"Grandfather, don't!"

Her voice became poignant with fond reproof.

He heaved a sigh, and honestly felt himself heroic.

"My dear," he said grandly, "there is no use in deceiving ourselves--I may live--but on the other hand," he waved his pretty white hand gracefully. The conversation was beginning to interest him, and though he had acquiesced in Ted Cruttenden's desire to let the question stand over for the present, he felt there could be no harm in diagnosing Aura's attitude. "The fact is, my dear, that when I die you will be very badly off, in fact, it is a source of the very greatest anxiety to me, Aura, you will have nothing--I mean no money--and unless you are married--happily married--I do not see how you can earn your own livelihood."

"Then I should earn it by being married!" she asked.

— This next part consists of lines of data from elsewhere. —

(** * curve.py: a two-pass G-code rewriter, embedded and verified

    The program reads a G-code file, scans it once to learn the bounding
    box of the print (class [GCodeScanner]) and rewrites it in a second
    pass (class [GCodeTranslator]) so that Z follows a spherical
    depression.  Both passes are state machines driven by
    [GCodeProcessor.handle_line].

    The embedding follows the Python source function by function.
    - Python [float] is IEEE 754 binary64: Rocq's primitive [float], whose
      operations are specified by [SpecFloat] (round to nearest even).
      The [int] constants of the source ([0], [1], [2], [4]) only meet
      floats, and are the floats they convert to.
    - [**] goes through [pow] of the C library, which need not round
      correctly: the library is a parameter, the class [PyFloat.Libm].
      General statements hold for every library, or for every library
      with the one property they name; examples on concrete lines are
      run with [PyFloat.crlibm], which rounds correctly.
    - Python [str] is [string]; a character is a code point below 256.
    - Python [dict] keeps insertion order, and the order shows in the
      output: an association list without duplicate keys.
    - A Python exception is the [Raise] branch of [result]; the [while]
      loop of [handle_line] is run with fuel, and running out of fuel is
      a third outcome, [OutOfFuel]. *)

From Stdlib Require Import ZArith List String Ascii Bool Lia Floats.
From Stdlib Require Import DecimalString.
Import ListNotations.

Set Implicit Arguments.
Open Scope string_scope.

(** ** Exceptions and results *)

Inductive exn : Set :=
| ValueError          (* float() of a non-number, math domain error *)
| ZeroDivisionError   (* float division by zero *)
| OverflowError       (* float ** overflow, int too large for a float *)
| TypeError           (* arithmetic on None *)
| KeyError            (* a key that is not in the dict *)
| UnboundLocalError.  (* a local read before it is assigned *)

Inductive result (A : Type) : Type :=
| OK (a : A)
| Raise (e : exn).

Arguments OK {A} a.
Arguments Raise {A} e.

Definition bind {A B : Type} (r : result A) (k : A -> result B) : result B :=
  match r with
  | OK a => k a
  | Raise e => Raise e
  end.

Declare Scope py_scope.
Delimit Scope py_scope with py.
Notation "x <- r ;; k" := (bind r (fun x => k))
  (at level 61, r at next level, right associativity) : py_scope.
Notation "' p <- r ;; k" := (bind r (fun x => let 'p := x in k))
  (at level 61, p pattern, r at next level, right associativity) : py_scope.
Open Scope py_scope.

(** [[f(x) for x in l]] where [f] may raise: left to right, first error wins. *)
Fixpoint mapM {A B : Type} (f : A -> result B) (l : list A) : result (list B) :=
  match l with
  | [] => OK []
  | a :: l' => b <- f a ;; bs <- mapM f l' ;; OK (b :: bs)
  end.

(** ** Strings *)

Module PyStr.

(** [str.isspace] on one character, for code points below 256. *)
Definition isspace (c : ascii) : bool :=
  let n := nat_of_ascii c in
  ((9 <=? n) && (n <=? 13) || (28 <=? n) && (n <=? 32)
   || (n =? 133) || (n =? 160))%nat.

Definition is_empty (s : string) : bool :=
  match s with
  | EmptyString => true
  | String _ _ => false
  end.

(** [s.lstrip()], [s.rstrip()], [s.strip()] *)
Fixpoint lstrip (s : string) : string :=
  match s with
  | EmptyString => EmptyString
  | String c s' => if isspace c then lstrip s' else s
  end.

Fixpoint rstrip (s : string) : string :=
  match s with
  | EmptyString => EmptyString
  | String c s' =>
      let r := rstrip s' in
      if isspace c && is_empty r then EmptyString else String c r
  end.

Definition strip (s : string) : string := rstrip (lstrip s).

(** [s.split()]: maximal runs of non-whitespace characters.  [tok] is
    the run being read, already in order. *)
Fixpoint split_from (tok : string) (s : string) : list string :=
  match s with
  | EmptyString => if is_empty tok then [] else [tok]
  | String c s' =>
      if isspace c
      then (if is_empty tok then split_from "" s' else tok :: split_from "" s')
      else split_from (tok ++ String c "") s'
  end.

Definition split (s : string) : list string := split_from "" s.

(** [sep in s] and [s.split(sep, 1)] for a one-character separator:
    [None] when [sep] does not occur, else the text before the first
    occurrence and the text after it. *)
Fixpoint partition (sep : ascii) (s : string) : option (string * string) :=
  match s with
  | EmptyString => None
  | String c s' =>
      if Ascii.eqb c sep then Some ("", s')
      else match partition sep s' with
           | Some (a, b) => Some (String c a, b)
           | None => None
           end
  end.

Definition contains (sep : ascii) (s : string) : bool :=
  match partition sep s with
  | Some _ => true
  | None => false
  end.

(** [s.startswith(p)] *)
Definition startswith (p s : string) : bool := String.prefix p s.

End PyStr.

(** ** Floats *)

Module PyFloat.

Definition zero : float := PrimFloat.zero.
Definition one : float := PrimFloat.one.
Definition two : float := PrimFloat.two.
Definition four : float := PrimFloat.mul PrimFloat.two PrimFloat.two.
Definition inf : float := PrimFloat.infinity.

Definition cond_neg (neg : bool) (f : float) : float :=
  if neg then PrimFloat.opp f else f.

(** [a / b]: Python raises when the divisor compares equal to zero. *)
Definition div (a b : float) : result float :=
  if PrimFloat.eqb b zero then Raise ZeroDivisionError
  else OK (PrimFloat.div a b).

(** [a ** 2].  CPython's [float_pow] sorts the special operands out
    itself (a NaN, an infinity, a zero, a negative number, 1) and hands
    the others to [pow] of the C library.  The C standard leaves the
    accuracy of [pow] to the library, so the last bit of [a ** 2]
    depends on the platform, and the library is a parameter of the
    program: [pow2 x] is what [pow(x, 2.0)] returns, with the [errno]
    it leaves. *)
Inductive errno : Set :=
| NoError   (* errno is still 0 *)
| ERANGE
| EDOM.

Class Libm : Type := { pow2 : float -> float * errno }.

(** A library whose [pow] rounds the square to the nearest float and
    reports an overflow: what the examples are run with. *)
Definition crlibm : Libm := {|
  pow2 x :=
    let r := PrimFloat.mul x x in
    (r, if PrimFloat.is_infinity r then ERANGE else NoError)
|}.

(** [_Py_ADJUST_ERANGE1]: an infinite result is a range error whether
    the library says so or not, and an underflow to zero is none. *)
Definition adjust_erange1 (x : float) (e : errno) : errno :=
  match e with
  | NoError => if PrimFloat.is_infinity x then ERANGE else NoError
  | ERANGE => if PrimFloat.eqb x zero then NoError else ERANGE
  | EDOM => EDOM
  end.

(** [float_pow] with the exponent 2.0: a range error is an
    [OverflowError], any other [errno] a [ValueError]. *)
Definition sqr {L : Libm} (a : float) : result float :=
  if PrimFloat.is_nan a then OK a
  else if PrimFloat.is_infinity a then OK (PrimFloat.abs a)
  else if PrimFloat.eqb a zero then OK zero
  else
    let iv := if PrimFloat.ltb a zero then PrimFloat.opp a else a in
    if PrimFloat.eqb iv one then OK one
    else
      let (ix, e) := pow2 iv in
      match adjust_erange1 ix e with
      | NoError => OK ix
      | ERANGE => Raise OverflowError
      | EDOM => Raise ValueError
      end.

(** [math.sqrt(a)]: a NaN result from a non-NaN argument is a
    "math domain error". *)
Definition sqrt (a : float) : result float :=
  let r := PrimFloat.sqrt a in
  if PrimFloat.is_nan r && negb (PrimFloat.is_nan a)
  then Raise ValueError else OK r.

(** An [int] used where a float is needed: rounded to nearest even,
    [OverflowError] when it is too large for a float. *)
Definition of_Z (z : Z) : float := SF2Prim (binary_normalize prec emax z 0 false).

Definition of_int (z : Z) : result float :=
  let f := of_Z z in
  if PrimFloat.is_infinity f then Raise OverflowError else OK f.

(** *** [float(s)] for a string *)

Definition digit_of (c : ascii) : option N :=
  let n := N_of_ascii c in
  if ((48 <=? n) && (n <=? 57))%N then Some (n - 48)%N else None.

Definition is_digit (c : ascii) : bool :=
  match digit_of c with Some _ => true | None => false end.

(** Group separators: an underscore must stand between two digits;
    the text is then read without them.  [prev] is the character
    before [s], if any. *)
Fixpoint drop_underscores (prev : option ascii) (s : string) : option string :=
  match s with
  | EmptyString =>
      match prev with
      | Some "_"%char => None
      | _ => Some EmptyString
      end
  | String c s' =>
      if Ascii.eqb c "_" then
        match prev with
        | Some p => if is_digit p then drop_underscores (Some c) s' else None
        | None => None
        end
      else
        match prev with
        | Some "_"%char =>
            if is_digit c
            then option_map (String c) (drop_underscores (Some c) s')
            else None
        | _ => option_map (String c) (drop_underscores (Some c) s')
        end
  end.

(** The longest run of digits at the head of [s], read on top of
    [acc]; [cnt] counts them. *)
Fixpoint digits (acc : N) (cnt : nat) (s : string) : N * nat * string :=
  match s with
  | EmptyString => (acc, cnt, s)
  | String c s' =>
      match digit_of c with
      | Some d => digits (10 * acc + d)%N (S cnt) s'
      | None => (acc, cnt, s)
      end
  end.

Definition sign (s : string) : bool * string :=
  match s with
  | String "-" s' => (true, s')
  | String "+" s' => (false, s')
  | _ => (false, s)
  end.

(** digits [. digits] [(e|E) [sign] digits], with a digit before the
    exponent and nothing left over: the mantissa as an integer and
    the power of ten it is scaled by. *)
Definition parse_decimal (s : string) : option (N * Z) :=
  let '(ip, ni, r1) := digits 0 0 s in
  let '(m, nf, r2) :=
    match r1 with
    | String "." r => digits ip 0 r
    | _ => (ip, 0%nat, r1)
    end in
  if (ni + nf =? 0)%nat then None
  else
    match r2 with
    | EmptyString => Some (m, (- Z.of_nat nf)%Z)
    | String c r =>
        if Ascii.eqb c "e" || Ascii.eqb c "E" then
          let (eneg, r') := sign r in
          match digits 0 0 r' with
          | (_, O, _) => None
          | (ev, _, EmptyString) =>
              Some (m, ((if eneg then - Z.of_N ev else Z.of_N ev) - Z.of_nat nf)%Z)
          | _ => None
          end
        else None
    end.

"Well! hardly so; but--it would be a great weight off my mind, Aura. So--if you have the chance----"

She stood still for a moment or two, then once more seating herself on the floor, this time at his feet, she turned her face to the fire. "I have the chance," she said at last in a clear voice, "Lord Blackborough asked me to marry him to-day. I refused--but----" Her face was still hidden, but a curious expectancy came to her whole attitude. She seemed on the alert.

Sylvanus Smith who had sat up prepared to curse, sank back in his chair to bless with a sigh of relief. "You refused him! Thank God! My dear child, you--you caused me the most painful alarm; though I might have trusted your good sense to see that it would have been--a--a most unsuitable marriage."

The alertness had gone. "Would it?" she said indifferently, "Yes! I suppose it would." She said no more, though all unconsciously the iron was entering her heart, the young glad animal heart which clamoured for pleasure. Still, what her grandfather had called her good sense had shown her this unsuitability at once, though his grounds for his opinion were most likely very different from hers. At the same time it was her decision. She had made it of her own free will. There was no coercion about it. She had made it, and it was as well that others endorsed her action.

So she essayed a smile and turned towards him. "Then I don't think I have any other chance of getting married just at present, grandfather," she said lightly, "but if anybody 'comes along----'" She paused, joking on the subject being a trifle beyond her.